Boardman LJT: “Creating strategy in uncertainty “

Boardman LJT: “Creating strategy in uncertainty “

Boardman LJT discussed strategy creation in turbulent times at Aalto University. Jens Schmidt, Timo Vuori and Tuomo Harju introduced fresh perspectives on global developments and scenario work, and the event was moderated by Boardman LJT Chairman of the Board Kari Kasanen.

We know nothing yet

Is the world more uncertain than it was ten years ago, or are we as people more uncertain? If we think of uncertainty as the lack of knowledge of something that might be relevant, we can start contemplating what we can do about it.

We can ask experts, who are the ones who ought to know. But their recommendations and forecasts are often far off, especially in situations that call for strategic decisions. And it is not uncommon that experts have an overly optimistic view of their knowledge. Jens Schmidt emphasizes that humility is essential to anyone seeking to expand their view.

To be able to make a good decision there is no alternative to thinking for ourselves. A good decision is not one that has a good outcome but that is based on a high-quality process of decision-making.

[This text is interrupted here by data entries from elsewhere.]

(** * JetStream engine API (jetstream/engine/engine_api.py)

    A shallow embedding of the packed result buffer ([ResultTokens],
    [SlotData]), of the executor contract ([Engine]) and of the forwarding
    wrapper ([JetStreamEngine]), followed by the properties of the
    specification that can be settled on that embedding. *)

From Stdlib Require Import ZArith Lia.
From stdpp Require Import base option list functions.

Local Open Scope Z_scope.

(** ** Exceptions and fallible results *)

(** The exceptions the modelled code can raise: [IndexError] comes from array
    indexing, [TypeError] from a call whose arguments do not fit the callee's
    signature, [EngineError] stands for whatever an executor raises. *)
Inductive exn : Type :=
| IndexError
| TypeError
| EngineError (code : nat).

Inductive result (A : Type) : Type :=
| Ok (a : A)
| Raise (e : exn).

Arguments Ok {A} a.
Arguments Raise {A} e.

#[global] Instance result_ret : MRet result := λ A a, Ok a.

#[global] Instance result_bind : MBind result := λ A B f m,
  match m with
  | Ok a => f a
  | Raise e => Raise e
  end.

#[global] Instance result_fmap : FMap result := λ A B f m,
  match m with
  | Ok a => Ok (f a)
  | Raise e => Raise e
  end.

(** ** Python indexing *)

(** Indexing follows NumPy, where an integer index outside the axis raises
    [IndexError]. A [jax.Array] agrees with it on every slice and on every
    integer index inside the array. Outside the array the libraries part
    ways: a [jax.Array] clamps an index that fits in 32 bits and raises
    [OverflowError] on a larger one, and NumPy turns a tuple of indices into
    an array first, so that an index beyond 64 bits does not reach the bounds
    check as the integer it was. The properties below that reach an index
    outside the array are stated for host data and indices of 64 bits; all
    others are stated for indices inside the array. *)

(** A slice [start:stop] (step 1); [None] is an omitted bound. *)
Record slice : Type := Slice { start : option Z; stop : option Z }.

(** [a:b] and [:]. *)
Definition range_slice (idx : Z * Z) : slice := Slice (Some idx.1) (Some idx.2).
Definition full_slice : slice := Slice None None.

(** A given bound of a slice over a sequence of length [len]: negative bounds
    count from the end, and the bound is clipped into [0, len]. *)
Definition clip_bound (len i : Z) : Z :=
  if i <? 0 then Z.max (i + len) 0 else Z.min i len.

Productive disagreement, allowing different viewpoints, debates and disagreement, making explicit one’s assumptions, and considering alternative scenarios should lead to better decisions.

Scenarios aid in gaining perspective

It is impossible to consume all the information available, and the current algorithms narrow our attention even further. But instead of letting our daily routines dictate what we do, Timo Vuori suggests taking advantage of scenario tools to intentionally develop awareness of a wide variety of paths. A busy mind leads to a limited imagination, making it impossible to expand your thinking. In scenario work, everything stops, and you must think of radically different scenarios, enabling a wider perspective.

When contemplating options, all topics and ideas ought to be up for discussion. Bad ideas are important, as implementable plans often form after 20 or 25 other suggestions once the atmosphere is relaxed and creative. It is important to note that executive should also think the scenarios through themselves, not only delegate the work to consultants, even if the latter can help facilitate the process. Furthermore, best decisions are often made in real time, whereas scenario exercises help one to prepare for real-time decision making–The relevant developments are often perceivable via an extensive set of different alternatives.

There are no bad ideas  

Developing several scenarios simultaneously has proved to be an effective process in mapping out the best alternative for company development. At August, no idea was too bad to not be thoroughly thought through. In the evaluation phase the alternatives were eliminated into two directions, which were then developed on a company level. Tuomo Harju says that the debates for and against different scenarios before evaluation and decision making ensured that they were making the best decision possible.

Scenarios provide the means to observe the business environment outside company strategy. Once a company has recognized a set of potential options, it can consider which potential environmental developments would favour which alternative. This makes environmental scanning more meaningfulness than the typical general reviews of the business environment.

Scenario work enables growth and learning, but only if the environment allows creativity and all ideas to be heard. Scenario work takes a great deal of time, and decision-making might even take longer, but with high-quality results.